Anyway, nothing yet, but I’m excited for the opportunity and thankful for the reminder from the pastors of my very awesome and relevant church that everything I have been given in this life is a gift and I hold it in in trust. God doesn’t need my money, but he needs my willingness to use it for something more noble than my own comfort. 

Tuesday, June 5, 2018

An Observation and a Birthday

Here’s something I’ve noticed about life, although good news feels better than bad news, bad news clarifies the mind. A bad report performs the valuable service of cleaning out frivolous thoughts from your head and replacing them with more rational, sober ones...a not entirely bad thing. Of course, too much bad news can lead to despair, but an occasional broadside of alarm can snap you out of dangerously pollyannish thinking. 

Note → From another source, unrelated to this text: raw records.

(* ===== verification/QueueFamily.v ===== *)
(** * The four families of lists refine lists

    A client of sys/queue.h uses one family of macros on the heads and
    elements of its program.  Every sequence of operations it may make, on one
    list or on two, is shown to do to the represented lists what the abstract
    operations say; traversals and the draining loop follow. *)

From S2P Require Import Prelude.
From S2P Require Import Queue.
From S2P Require Import QueueSpec.
From S2P Require Import TailQueue.
From S2P Require Import LinkedLists.
From S2P Require Import QueuePairs.

(** ** The abstract operations *)

Inductive list_op :=
| Init
| InsertHead (e : Z)
| InsertTail (e : Z)
| InsertAfter (x e : Z)
| InsertBefore (x e : Z)
| Remove (x : Z)
| RemoveHead
| RemoveAfter (x : Z).

Fixpoint insert_after (x e : Z) (l : list Z) : list Z :=
  match l with [] => [] | y :: l => if y =? x then y :: e :: l else y :: insert_after x e l end.
Fixpoint insert_before (x e : Z) (l : list Z) : list Z :=
  match l with [] => [] | y :: l => if y =? x then e :: y :: l else y :: insert_before x e l end.
Fixpoint remove (x : Z) (l : list Z) : list Z :=
  match l with [] => [] | y :: l => if y =? x then l else y :: remove x l end.
Fixpoint remove_after (x : Z) (l : list Z) : list Z :=
  match l with [] => [] | y :: l => if y =? x then y :: tail l else y :: remove_after x l end.

Definition abs_op (op : list_op) (l : list Z) : list Z :=
  match op with
  | Init => []
  | InsertHead e => e :: l
  | InsertTail e => l ++ [e]
  | InsertAfter x e => insert_after x e l
  | InsertBefore x e => insert_before x e l
  | Remove x => remove x l
  | RemoveHead => tail l
  | RemoveAfter x => remove_after x l
  end.

(** The elements an operation adds. *)
Definition added (op : list_op) : list Z :=
  match op with
  | InsertHead e | InsertTail e | InsertAfter _ e | InsertBefore _ e => [e]
  | _ => []
  end.

(** What a client has to respect: elements are inserted once, and are in the
    list when they are referred to. *)
Definition legal (elems : list Z) (op : list_op) (l : list Z) : Prop :=
  (∀ e, e ∈ added op → e ∈ elems ∧ e ∉ l) ∧
  match op with
  | InsertAfter x _ | InsertBefore x _ | Remove x => x ∈ l
  | RemoveHead => l ≠ []
  | RemoveAfter x => ∃ l1 y l2, l = l1 ++ x :: y :: l2
  | _ => True
  end.

Section Around.
Context (x : Z) (l1 l2 : list Z).
Hypothesis Hx : x ∉ l1.

Lemma insert_after_at e : insert_after x e (l1 ++ x :: l2) = l1 ++ x :: e :: l2.
Proof.
  induction l1 as [|y l IH]; simpl; [by rewrite Z.eqb_refl|].
  replace (y =? x) with false by (symmetry; apply Z.eqb_neq; set_solver). rewrite IH; [done|set_solver].
Qed.
Lemma insert_before_at e : insert_before x e (l1 ++ x :: l2) = l1 ++ e :: x :: l2.
Proof.
  induction l1 as [|y l IH]; simpl; [by rewrite Z.eqb_refl|].
  replace (y =? x) with false by (symmetry; apply Z.eqb_neq; set_solver). rewrite IH; [done|set_solver].
Qed.
Lemma remove_is : remove x (l1 ++ x :: l2) = l1 ++ l2.
Proof.
  induction l1 as [|y l IH]; simpl; [by rewrite Z.eqb_refl|].
  replace (y =? x) with false by (symmetry; apply Z.eqb_neq; set_solver). rewrite IH; [done|set_solver].
Qed.
Lemma remove_after_at y : remove_after x (l1 ++ x :: y :: l2) = l1 ++ x :: l2.
Proof.
  induction l1 as [|z l IH]; simpl; [by rewrite Z.eqb_refl|].
  replace (z =? x) with false by (symmetry; apply Z.eqb_neq; set_solver). rewrite IH; [done|set_solver].
Qed.
End Around.
(* ===== verification/BufRingSteps.v ===== *)
(** * The ring buffer, run by many threads

    The enqueue and the multi-consumer dequeue of include/sys/buf_ring.h as
    threads that interleave at every access to the shared structure; accesses
    are sequentially consistent (the code's wmb and rmb and the order of x86
    loads and of x86 stores).  The masks and the size never change, so
    reading them is no step.

    Beside the real fields the configuration has ghost counters that do not
    wrap: how many slots have been reserved and published by producers
    ([g_ph], [g_pt]) and by consumers ([g_ch], [g_ct]), the items in the order
    their slots were reserved ([g_log]) and the items in the order they were
    given out ([g_out]).  Ghost fields are written, never read, by a step. *)

From S2P Require Import Prelude.
From S2P Require Import BufRing.

(** Where a thread is.  The last argument is a ghost: the counter behind the
    index it has read, or the number of its slot. *)
Inductive pc :=
| Idle
| E_head (buf nbytes : Z)
| E_tail (buf nbytes prod_head a : Z)
| E_cas (buf nbytes prod_head prod_next a : Z)
| E_store (buf nbytes prod_head prod_next i : Z)
| E_wait (buf nbytes prod_head prod_next i : Z)
| E_bufs (buf nbytes prod_next i : Z)
| E_bytes (buf nbytes prod_next i : Z)
| E_publish (buf prod_next i : Z)
| E_return (result : Z)
| D_head
| D_tail (cons_head a : Z)
| D_cas (cons_head cons_next a : Z)
| D_load (cons_head cons_next i : Z)
| D_wait (buf cons_head cons_next i : Z)
| D_publish (buf cons_next i : Z)
| D_return (buf : Z).
(* ===== verification/CpuSet.v ===== *)
(** * CPU sets and descriptor sets

    include/sys/_cpuset.h and include/sys/cpuset.h: sets of up to 128 CPUs in
    two 64-bit words; include/sys/select.h: sets of up to 1024 descriptors in
    sixteen. *)

From S2P Require Import Prelude.
From S2P Require Import BitSet.

Definition howmany (x y : Z) : Z := (x + (y - 1)) / y.

(** ** cpuset_t *)

Definition CPU_MAXSIZE : Z := 128.
Definition CPU_SETSIZE : Z := CPU_MAXSIZE.
Definition _NCPUBITS : Z := 8 * 8.
Definition _NCPUWORDS : Z := howmany CPU_SETSIZE _NCPUBITS.

Definition cpuset_mask (n : Z) : Z := u64 (Z.shiftl 1 (n mod _NCPUBITS)).

Definition CPU_CLR (n : Z) : C words () :=
  w ← get_word (n / _NCPUBITS);
  set_word (n / _NCPUBITS) (Z.land w (flip 64 (cpuset_mask n))).

Definition CPU_COPY (f : words) : C words () := putS f.

Definition CPU_ISSET (n : Z) : C words bool :=
  w ← get_word (n / _NCPUBITS);
  mret (negb (Z.land w (cpuset_mask n) =? 0)).

Definition CPU_SET (n : Z) : C words () :=
  w ← get_word (n / _NCPUBITS);
  set_word (n / _NCPUBITS) (Z.lor w (cpuset_mask n)).

Definition CPU_ZERO : C words () := each_word _NCPUWORDS (λ i, set_word i 0).

Definition CPU_FILL : C words () := each_word _NCPUWORDS (λ i, set_word i (u64 (-1))).

Definition CPU_SETOF (n : Z) : C words () :=
  CPU_ZERO;;
  set_word (n / _NCPUBITS) (cpuset_mask n).

Definition CPU_EMPTY : C words bool :=
  no_word _NCPUWORDS (λ i, w ← get_word i; mret (negb (w =? 0))).

Definition CPU_ISFULLSET : C words bool :=
  no_word _NCPUWORDS (λ i, w ← get_word i; mret (negb (w =? u64 (-1)))).

(** Is [c] a subset of the set [p] in the state? *)
Definition CPU_SUBSET (c : words) : C words bool :=
  no_word _NCPUWORDS (λ i, x ← other_word c i; w ← get_word i; mret (negb (Z.land x w =? x))).

Definition CPU_OVERLAP (c : words) : C words bool :=
  b ← no_word _NCPUWORDS (λ i, x ← other_word c i; w ← get_word i; mret (negb (Z.land x w =? 0)));
  mret (negb b).

(** 0 if equal, 1 otherwise *)
Definition CPU_CMP (c : words) : C words bool :=
  b ← no_word _NCPUWORDS (λ i, x ← other_word c i; w ← get_word i; mret (negb (x =? w)));
  mret (negb b).

Definition CPU_OR (s : words) : C words () :=
  each_word _NCPUWORDS (λ i, w ← get_word i; x ← other_word s i; set_word i (Z.lor w x)).
Definition CPU_AND (s : words) : C words () :=
  each_word _NCPUWORDS (λ i, w ← get_word i; x ← other_word s i; set_word i (Z.land w x)).
Definition CPU_NAND (s : words) : C words () :=
  each_word _NCPUWORDS (λ i, w ← get_word i; x ← other_word s i; set_word i (Z.land w (flip 64 x))).

(** The atomic variants, each word in one access. *)
Definition atomic_set_long (i v : Z) : C words () := w ← get_word i; set_word i (Z.lor w v).
Definition atomic_clear_long (i v : Z) : C words () := w ← get_word i; set_word i (Z.land w (flip 64 v)).
Definition atomic_store_rel_long (i v : Z) : C words () := set_word i v.

Definition CPU_CLR_ATOMIC (n : Z) : C words () := atomic_clear_long (n / _NCPUBITS) (cpuset_mask n).
Definition CPU_SET_ATOMIC (n : Z) : C words () := atomic_set_long (n / _NCPUBITS) (cpuset_mask n).
Definition CPU_OR_ATOMIC (s : words) : C words () :=
  each_word _NCPUWORDS (λ i, x ← other_word s i; atomic_set_long i x).
Definition CPU_COPY_STORE_REL (f : words) : C words () :=
  each_word _NCPUWORDS (λ i, x ← other_word f i; atomic_store_rel_long i x).

(** ** fd_set *)

Definition FD_SETSIZE : Z := 1024.
Definition _NFDBITS : Z := 8 * 8.

Definition fdset_mask (n : Z) : Z := u64 (Z.shiftl 1 (n mod _NFDBITS)).

Definition FD_CLR (n : Z) : C words () :=
  w ← get_word (n / _NFDBITS);
  set_word (n / _NFDBITS) (Z.land w (flip 64 (fdset_mask n))).
Definition FD_COPY (f : words) : C words () := putS f.
Definition FD_ISSET (n : Z) : C words bool :=
  w ← get_word (n / _NFDBITS);
  mret (negb (Z.land w (fdset_mask n) =? 0)).
Definition FD_SET (n : Z) : C words () :=
  w ← get_word (n / _NFDBITS);
  set_word (n / _NFDBITS) (Z.lor w (fdset_mask n)).
(** The loop runs from the last word to the first. *)
Definition FD_ZERO : C words () :=
  for_range 0 (howmany FD_SETSIZE _NFDBITS) () (λ i _,
    set_word (howmany FD_SETSIZE _NFDBITS - 1 - i) 0;; mret (inl () : () + ()));; mret ().

(** ** What they do *)

#[local] Opaque members universe.

Abbreviation cpus_ok := (words_ok 64 2).
Abbreviation cpus := (members 64 2).
Abbreviation fds_ok := (words_ok 64 16).
Abbreviation fds := (members 64 16).

(** The calls that change a set [p], and what they mean. *)
Inductive cpu_op :=
  | OpZero | OpFill | OpSetof (n : Z) | OpSet (n : Z) | OpClr (n : Z) | OpCopy (f : words)
  | OpOr (s : words) | OpAnd (s : words) | OpNand (s : words)
  | OpSetAtomic (n : Z) | OpClrAtomic (n : Z) | OpOrAtomic (s : words) | OpCopyStoreRel (f : words).

Definition run_cpu_op (op : cpu_op) : C words () :=
  match op with
  | OpZero => CPU_ZERO | OpFill => CPU_FILL | OpSetof n => CPU_SETOF n
  | OpSet n => CPU_SET n | OpClr n => CPU_CLR n | OpCopy f => CPU_COPY f
  | OpOr s => CPU_OR s | OpAnd s => CPU_AND s | OpNand s => CPU_NAND s
  | OpSetAtomic n => CPU_SET_ATOMIC n | OpClrAtomic n => CPU_CLR_ATOMIC n
  | OpOrAtomic s => CPU_OR_ATOMIC s | OpCopyStoreRel f => CPU_COPY_STORE_REL f
  end.

Definition cpu_op_spec (op : cpu_op) (X : gset Z) : gset Z :=
  match op with
  | OpZero => ∅ | OpFill => universe 64 2 | OpSetof n => {[n]}
  | OpSet n | OpSetAtomic n => {[n]} ∪ X | OpClr n | OpClrAtomic n => X ∖ {[n]}
  | OpCopy f | OpCopyStoreRel f => cpus f
  | OpOr s | OpOrAtomic s => X ∪ cpus s | OpAnd s => X ∩ cpus s | OpNand s => X ∖ cpus s
  end.

Definition cpu_op_ok (op : cpu_op) : Prop :=
  match op with
  | OpZero | OpFill => True
  | OpSetof n | OpSet n | OpClr n | OpSetAtomic n | OpClrAtomic n => 0 ≤ n < CPU_SETSIZE
  | OpCopy s | OpOr s | OpAnd s | OpNand s | OpOrAtomic s | OpCopyStoreRel s => cpus_ok s
  end.

(** Operations one after the other. *)
Fixpoint run_cpu_ops (ops : list cpu_op) : C words () :=
  match ops with [] => mret () | op :: ops => run_cpu_op op;; run_cpu_ops ops end.

Lemma mask_is n : u64 (Z.shiftl 1 (n mod 64)) = 2 ^ (n mod 64).
Proof.
  pose proof (Z.mod_pos_bound n 64 ltac:(lia)). rewrite Z.shiftl_1_l. unfold u64.
  apply Z.mod_small. split; [lia|]. apply Z.pow_lt_mono_r; lia.
Qed.

Lemma setsize_is : size 64 2 = CPU_SETSIZE ∧ size 64 16 = FD_SETSIZE.
Proof. done. Qed.

Lemma cpu_op_does op l : cpus_ok l → cpu_op_ok op → does 64 2 (run_cpu_op op) l (cpu_op_spec op (cpus l)).
Proof.
  intros Hl Hop. destruct op; cbn [run_cpu_op cpu_op_spec cpu_op_ok] in *.
  - apply (zero_does 64 2 ltac:(lia) l l Hl Hl). word_body.
  - apply (fill_does 64 2 ltac:(lia) l l Hl Hl). word_body.
  - apply (does_then 64 2 _ _ _ ∅); [apply (zero_does 64 2 ltac:(lia) l l Hl Hl); word_body|].
    intros k Hk Hz. exact (setof_does 64 2 ltac:(lia) k n _ Hk Hz Hop (mask_is n)).
  - exact (set_does 64 2 ltac:(lia) l n _ Hl Hop (mask_is n)).
  - exact (clear_does 64 2 ltac:(lia) l n _ Hl Hop (mask_is n)).
  - by exists f.
  - apply or_does; [lia|done|done|word_body].
  - apply and_does; [lia|done|done|word_body].
  - apply nand_does; [lia|done|done|word_body].
  - exact (set_does 64 2 ltac:(lia) l n _ Hl Hop (mask_is n)).
  - exact (clear_does 64 2 ltac:(lia) l n _ Hl Hop (mask_is n)).
  - apply or_does; [lia|done|done|]. unfold atomic_set_long. word_body.
  - apply (copy_does 64 2 ltac:(lia) l f Hl Hop). unfold atomic_store_rel_long. word_body.
Qed.

(** C31. The operations of cpuset.h, in any order and number, the atomic ones
    among them, are the set operations: with CPUs in range and sets of two
    words they are defined, keep the two words well formed, and the CPUs in the
    set are those of the mathematical set that zeroing, filling, inserting,
    removing, copying, union, intersection and difference give. *)
Theorem cpuset_refines_set ops l :
  cpus_ok l → Forall cpu_op_ok ops →
  does 64 2 (run_cpu_ops ops) l (foldl (λ X op, cpu_op_spec op X) (cpus l) ops).
Proof.
  intros Hl Hops. revert l Hl. induction Hops as [|op ops Hop _ IH]; intros l Hl; simpl; [exists l; split; [reflexivity|split; [exact Hl|reflexivity]]|].
  apply (does_then 64 2 _ _ _ _ _ (cpu_op_does op l Hl Hop)). intros l' Hl' <-. by apply IH.
Qed.

Lemma zero_words_ok : cpus_ok [0; 0].
Proof. split; [done|]. intros i w Hi. destruct i as [|[|i]]; simplify_eq/=; lia. Qed.

Lemma cpus_zero : cpus [0; 0] = ∅.
Proof.
  apply members_bits; [intros n; by rewrite elem_of_empty|]. intros n Hn. rewrite elem_of_empty. unfold has.
  destruct (Z.to_nat (n / 64)) as [|[|k]]; simpl; by rewrite ?Z.bits_0.
Qed.

Lemma cpuset_refines_set_witness :
  does 64 2 (run_cpu_ops [OpFill; OpClr 63; OpSetof 64; OpSet 127; OpOr [0; 0]; OpClrAtomic 64]) [0; 0] ({[127]}).
Proof.
  assert (E : foldl (λ X op, cpu_op_spec op X) (cpus [0; 0]) [OpFill; OpClr 63; OpSetof 64; OpSet 127; OpOr [0; 0]; OpClrAtomic 64] = {[127]}).
  { simpl. rewrite cpus_zero. set_solver by lia. }
  rewrite <- E. apply cpuset_refines_set; [exact zero_words_ok|].
  repeat first [apply Forall_cons_2 | apply Forall_nil_2]; simpl; try (exact zero_words_ok); unfold CPU_SETSIZE, CPU_MAXSIZE; try lia; exact I.
Defined.

(** The tests of cpuset.h answer what their comments say: membership,
    emptiness, fullness, "is c a subset of p", "are there any common bits" and
    "0 if equal 1 otherwise", and leave the sets alone. *)
Theorem cpuset_tests l c n :
  cpus_ok l → cpus_ok c → 0 ≤ n < CPU_SETSIZE →
  CPU_ISSET n l = Done (bool_decide (n ∈ cpus l)) l ∧
  CPU_EMPTY l = Done (bool_decide (cpus l = ∅)) l ∧
  CPU_ISFULLSET l = Done (bool_decide (cpus l = universe 64 2)) l ∧
  CPU_SUBSET c l = Done (bool_decide (cpus c ⊆ cpus l)) l ∧
  CPU_OVERLAP c l = Done (bool_decide (cpus l ∩ cpus c ≠ ∅)) l ∧
  CPU_CMP c l = Done (bool_decide (cpus l ≠ cpus c)) l.
Proof.
  intros Hl Hc Hn. split; [|split; [|split; [|split; [|split]]]].
  - exact (isset_does 64 2 ltac:(lia) l n _ Hl Hn (mask_is n)).
  - apply (empty_does 64 2 ltac:(lia) l l Hl Hl). word_body.
  - apply (full_does 64 2 ltac:(lia) l l Hl Hl). word_body.
  - apply (subset_does 64 2 ltac:(lia) l c Hl Hc). word_body.
  - unfold CPU_OVERLAP. erewrite bind_done; [|apply (overlap_does 64 2 ltac:(lia) l c Hl Hc); word_body].
    by rewrite bool_decide_not.
  - unfold CPU_CMP. erewrite bind_done; [|apply (equal_does 64 2 ltac:(lia) l c Hl Hc); word_body].
    by rewrite bool_decide_not.
Qed.

Lemma cpuset_tests_witness : CPU_EMPTY [0; 0] = Done true [0; 0].
Proof. destruct (cpuset_tests [0; 0] [0; 0] 5 zero_words_ok zero_words_ok ltac:(unfold CPU_SETSIZE, CPU_MAXSIZE; lia)) as (_ & H & _). exact H. Defined.

(** ** Descriptor sets *)

Inductive fd_op := FdZero | FdSet (n : Z) | FdClr (n : Z) | FdCopy (f : words).

Definition run_fd_op (op : fd_op) : C words () :=
  match op with FdZero => FD_ZERO | FdSet n => FD_SET n | FdClr n => FD_CLR n | FdCopy f => FD_COPY f end.
Definition fd_op_spec (op : fd_op) (X : gset Z) : gset Z :=
  match op with FdZero => ∅ | FdSet n => {[n]} ∪ X | FdClr n => X ∖ {[n]} | FdCopy f => fds f end.
Definition fd_op_ok (op : fd_op) : Prop :=
  match op with FdZero => True | FdSet n | FdClr n => 0 ≤ n < FD_SETSIZE | FdCopy f => fds_ok f end.
Fixpoint run_fd_ops (ops : list fd_op) : C words () :=
  match ops with [] => mret () | op :: ops => run_fd_op op;; run_fd_ops ops end.

Lemma fd_zero_does l : fds_ok l → does 64 16 FD_ZERO l ∅.
Proof.
  intros Hl. pose proof (wo_len _ _ _ Hl) as Hlen. exists (replicate 16 0). split; [|split].
  - do 16 (destruct l as [|? l]; [discriminate|]). destruct l; [|discriminate]. reflexivity.
  - split; [done|]. intros i w [-> _]%lookup_replicate. lia.
  - apply members_bits; [intros n; by rewrite elem_of_empty|]. intros n Hn. rewrite elem_of_empty. unfold has.
    destruct (replicate 16 0 !! _) as [w|] eqn:E; [|done]. apply lookup_replicate in E as [-> _]. by rewrite Z.bits_0.
Qed.

Lemma fd_op_does op l : fds_ok l → fd_op_ok op → does 64 16 (run_fd_op op) l (fd_op_spec op (fds l)).
Proof.
  intros Hl Hop. destruct op; cbn [run_fd_op fd_op_spec fd_op_ok] in *.
  - by apply fd_zero_does.
  - exact (set_does 64 16 ltac:(lia) l n _ Hl Hop (mask_is n)).
  - exact (clear_does 64 16 ltac:(lia) l n _ Hl Hop (mask_is n)).
  - by exists f.
Qed.

(** FD_ZERO, FD_SET, FD_CLR and FD_COPY with descriptors below FD_SETSIZE, in
    any order and number, give the set that the set operations give, and
    FD_ISSET tells the descriptors in it from the others. *)
Theorem fd_set_refines_set ops l n :
  fds_ok l → Forall fd_op_ok ops → 0 ≤ n < FD_SETSIZE →
  ∃ l', run_fd_ops ops l = Done () l' ∧
    FD_ISSET n l' = Done (bool_decide (n ∈ foldl (λ X op, fd_op_spec op X) (fds l) ops)) l'.
Proof.
  intros Hl Hops Hn.
  assert (does 64 16 (run_fd_ops ops) l (foldl (λ X op, fd_op_spec op X) (fds l) ops)) as (l' & E & Hl' & <-).
  { revert l Hl. induction Hops as [|op ops Hop _ IH]; intros l Hl; [exists l; split; [reflexivity|split; [exact Hl|reflexivity]]|].
    apply (does_then 64 16 _ _ _ _ _ (fd_op_does op l Hl Hop)). intros k Hk HX. cbn [foldl]. rewrite <- HX. by apply IH. }
  exists l'. split; [done|]. exact (isset_does 64 16 ltac:(lia) l' n _ Hl' Hn (mask_is n)).
Qed.

Lemma fd_set_refines_set_witness :
  ∃ l', run_fd_ops [FdZero; FdSet 1023; FdSet 3; FdClr 1023] (replicate 16 7) = Done () l' ∧
    FD_ISSET 1023 l' = Done (bool_decide (1023 ∈ foldl (λ X op, fd_op_spec op X) (fds (replicate 16 7)) [FdZero; FdSet 1023; FdSet 3; FdClr 1023])) l'.
Proof.
  apply fd_set_refines_set.
  - split; [done|]. intros i w [-> _]%lookup_replicate. lia.
  - repeat first [apply Forall_cons_2 | apply Forall_nil_2]; simpl; unfold FD_SETSIZE; try lia; exact I.
  - unfold FD_SETSIZE. lia.
Defined.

In my line of work, for example, a sharp and sudden sell-off in the equity markets can serve as a reality check for a new investor who has never lived through a major bear market. Watch your portfolio crater in on itself by 25% over two or three weeks and suddenly your internal fantasy math about how you’re going to retire with 5 million at age 45 come crashing down to earth. But this principle works in other areas of life as well. Your first unexpected health scare can shake you out of bad eating habits faster than a thousand lectures from friends. One terrifying flutter of the heart will suddenly convince you that eating a box of donuts every time you feel like it might not be a wise long term diet plan. But, without that terrifying flutter, ignorance is bliss.

So yeah...bad news can be the great clarifier, the mother of correction, you might say.

Just an observation on this 5th day of June. 

Speaking of which, something happened on this day 62 years ago which most definitely was not bad news. My sister, Paula, was born. In her life she has been my playmate, buddy and friend. She has been my ally in pitched battles with our two older siblings. She has been my sounding board, a debating partner and for a couple of years back in the day, a roommate. She has been a proud and doting aunt to my children, a dear friend to my wife, and wicked-good cook and hostess. She can be irrational and overwrought at times, but she is seldom if ever in doubt, the signature trait of all The Dunnevant clan. Like my other siblings, she has always and will always have my back. So, on this day, I wish her the best and happiest birthday.